McInerney et al. reply — Shapiro has raised a number of interesting and important points about pangenome evolution, focusing mainly on the rate of gene acquisition1. We agree that there are several aspects to the population genetics of pangenomes that need to be considered. It is true that prokaryotes that engage in horizontal gene transfer are difficult to treat as a ‘true’ species and in particular, a gene might find itself in organisms with different effective population sizes at different times in its history. However, there is a lot of evidence that prokaryote genomes and their constituent genes obey expectations from population genetic theory.

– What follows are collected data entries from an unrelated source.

(** C10 (as amended).  The redirection between the two transitions
    terminates for every change record and every state of the
    connection: the result at any depth of three frames or more, the
    interpreter's limit included, is the result at depth three, it is
    never a [RecursionError], an INSERT is redirected at most twice and
    an UPDATE at most once.  An INSERT is redirected twice only when the
    lookup of the INSERT transition finds a current row and the lookup
    of the UPDATE transition, in the state that the first one leaves,
    fails; so at most one redirection occurs when no lookup fails. *)
Theorem redirections_bounded (d : nat) (c : change) (bid : string) (w : warehouse) :
  _process_insert_change (3 + d) c bid w = _process_insert_change 3 c bid w
  /\ _process_update_change (2 + d) c bid w = _process_update_change 2 c bid w
  /\ _process_insert_change recursion_limit c bid w = _process_insert_change 3 c bid w
  /\ _process_update_change recursion_limit c bid w = _process_update_change 2 c bid w
  /\ (exists u w', _process_insert_change 3 c bid w = (u, w')
        /\ u <> Raise RecursionError
        /\ forall b n, u = Ret (b, n) ->
             (n <= 2)%nat
             /\ (n = 2%nat ->
                 exists cur w1,
                   _get_current_record (ch_id c) w = (Ret (Some cur), w1)
                   /\ lookup_fails (ch_id c) w1)
             /\ (fault_free w -> (n <= 1)%nat))
  /\ (exists u w', _process_update_change 2 c bid w = (u, w')
        /\ u <> Raise RecursionError
        /\ forall b n, u = Ret (b, n) -> (n <= 1)%nat).
Proof.
  split; [apply insert_depth|].
  split; [apply update_depth|].
  split; [exact (insert_depth 997 c bid w)|].
  split; [exact (update_depth 998 c bid w)|].
  split; [|apply update_redirections].
  destruct (insert_redirections c bid w) as (u & w' & E & NR & B).
  exists u, w'. split; [exact E|]. split; [exact NR|].
  intros b n H. split; [eapply B; eauto|]. split.
  - intros N. subst u n. exact (insert_redirected_twice_only c bid w b w' E).
  - intros FF. subst u. eapply insert_redirections_fault_free; eauto.
Qed.

(** ** Counting current rows *)

Lemma count_current_app k l1 l2 :
  count_current k (l1 ++ l2) = (count_current k l1 + count_current k l2)%nat.
Proof. unfold count_current. now rewrite filter_app, length_app. Qed.

Lemma current_of_close k ts r : current_of k (close_row ts r) = false.
Proof. unfold current_of, close_row. simpl. apply andb_false_r. Qed.

Lemma count_current_expire k ts l : count_current k (expire_rows k ts l) = O.
Proof.
  unfold count_current, expire_rows. induction l as [|r l IH]; simpl; auto.
  destruct (current_of k r) eqn:C.
  - rewrite current_of_close. exact IH.
  - rewrite C. exact IH.
Qed.

Lemma current_of_other k k' r :
  k <> k' -> current_of k r = true -> current_of k' r = false.
Proof.
  unfold current_of. intros N H. apply andb_true_iff in H. destruct H as [H _].
  apply Z.eqb_eq in H. destruct (order_key r =? k') eqn:E; auto.
  apply Z.eqb_eq in E. congruence.
Qed.

Lemma count_current_expire_other k k' ts l :
  k <> k' -> count_current k' (expire_rows k ts l) = count_current k' l.
Proof.
  intros N. unfold count_current, expire_rows.
  induction l as [|r l IH]; simpl; auto.
  destruct (current_of k r) eqn:C.
  - rewrite current_of_close, (current_of_other k k' r N C). exact IH.
  - destruct (current_of k' r); simpl; now rewrite IH.
Qed.

Lemma count_current_new_row k key c od ts bid :
  count_current k [new_row key c od ts bid]
  = if ch_id c =? k then 1%nat else O.
Proof.
  unfold count_current, current_of, new_row. simpl.
  rewrite andb_true_r. destruct (ch_id c =? k); reflexivity.
Qed.

Lemma current_row_none_count k l :
  current_row k l = None <-> count_current k l = O.
Proof.
  unfold current_row, count_current. induction l as [|r l IH]; simpl.
  - split; reflexivity.
  - destruct (current_of k r); simpl; [split; discriminate|exact IH].
Qed.

Lemma current_row_some_count k l r :
  current_row k l = Some r -> (1 <= count_current k l)%nat.
Proof.
  intros H. destruct (count_current k l) eqn:C; [|lia].
  apply current_row_none_count in C. congruence.
Qed.

Lemma current_row_some_current k l r :
  current_row k l = Some r -> order_key r = k /\ is_current r = true /\ In r l.
Proof.
  unfold current_row. intros H. apply find_some in H. destruct H as [I H].
  unfold current_of in H. apply andb_true_iff in H. destruct H as [H1 H2].
  apply Z.eqb_eq in H1. auto.
Qed.

(** ** The UPDATE transition on a key that has a current row *)


(** From a failed transaction both transitions give up and leave the
    data alone. *)
Lemma insert_change_aborted d c bid w :
  aborted w = true ->
  exists u, _process_insert_change d c bid w = (u, w).
Proof.
  intros A. destruct d as [|d]; [simpl; unfold raise; eauto|].
  rewrite process_insert_change_eq.
  destruct (fromisoformat (ch_cdc_timestamp c)); [|eauto].
  rewrite (get_current_record_aborted _ _ A), (insert_new_record_aborted _ _ _ A).
  eauto.
Qed.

At least five factors correlate — organismal lifestyle (intracellular parasites at one extreme, global free-living organisms at the other) correlates with pangenome size (minimal accessory genome at one extreme and minimal core genome at the other), which correlates with rate of horizontal gene transfer (low to high), which correlates with size of effective population size (N e ) (from small to large), which correlates with efficiency of natural selection. It is arguable that N e drives all these correlations. In other words, large N e increases selection efficiency. This means that as N e increases, smaller and smaller fitness effects are ‘seen’ by selection. In free-living prokaryotes, it is likely that fitness differences of one-tenmillionth or smaller are seen by selection2.

Selection efficiency can be seen in synonymous codon changes in highly expressed genes in species with large N e , which tend to be under selection for optimal codon usage3. In contrast, intracellular parasites are less likely to exhibit signatures of synonymous codon-usage optimization than free-living prokaryotes4 and a greater portion of their genome is influenced by drift. Effects that are clearly seen in species with large N e are completely missing in species with small N e 5.

The contrast between prokaryotic genomes and mammalian genomes is instructive. Mammalian genomes are replete with junk (nearly neutral) DNA6 and this is a consequence of N e . In an apparent paradox, mammals with small N e tend to accumulate large genomes because selection against junk DNA is inefficient. However, in prokaryotes it is species with large N e that tend to have larger genomes and pangenomes. Unless we propose that organisms with larger N e tend to pick up genes with such a small effect on fitness that selection is ineffective, then a neutral model does not seem to fit the data.

Prokaryotic genomes typically consist of 3–3.5% pseudogenes7. These are likely to be effectively neutral or slightly deleterious. However, 96.5–97% of prokaryotic genes are fully intact, and usually functional, as evidenced by gene expression and ratios of non-synonymous to synonymous substitutions that are almost always far less than one8. Comparative genomics show us that pseudogenes do not remain in a genome for long after they have arisen — selection is usually efficient enough to remove them9. In contrast, a typical Escherichia coli genome, rather than the usual 3–3.5% (~150) pseudogenes, consists of more than 50% (~2,250) accessory genes.

In truth, we do not have good estimates for the fitness effects of many of the 85,000 accessory genes found so far across E. coli, and this is clearly a gap in our knowledge. However, for a nearly neutral explanation to work, we might expect to see far more pseudogenes or else fewer accessory genes.

We note several known unknowns concerning prokaryotic genomes. Firstly, for a wide range of organisms and a wide range of genes, we do not know what the fitness effects of alternative synonymous codons are. We also do not have precise measurements of the fitness effects of accessory genes. We now have some data on the dynamics of accessory gene accumulation, with some evidence showing that an immediate short-term reduction in fitness is rapidly overcome by compensatory mutations10. However, this is almost certainly observed only because of long-term selective benefits to acquisition and maintenance of the plasmid.

The problem for any explanation of how pangenomes arise has always been that efficient selection should result in selective sweeps and a genome that is relatively homogeneous for a species. Here, we have the paradox that large N e and efficient selection both correlate with large pangenome size. A slightly more complex model that allows for migration to new niches solves this problem11.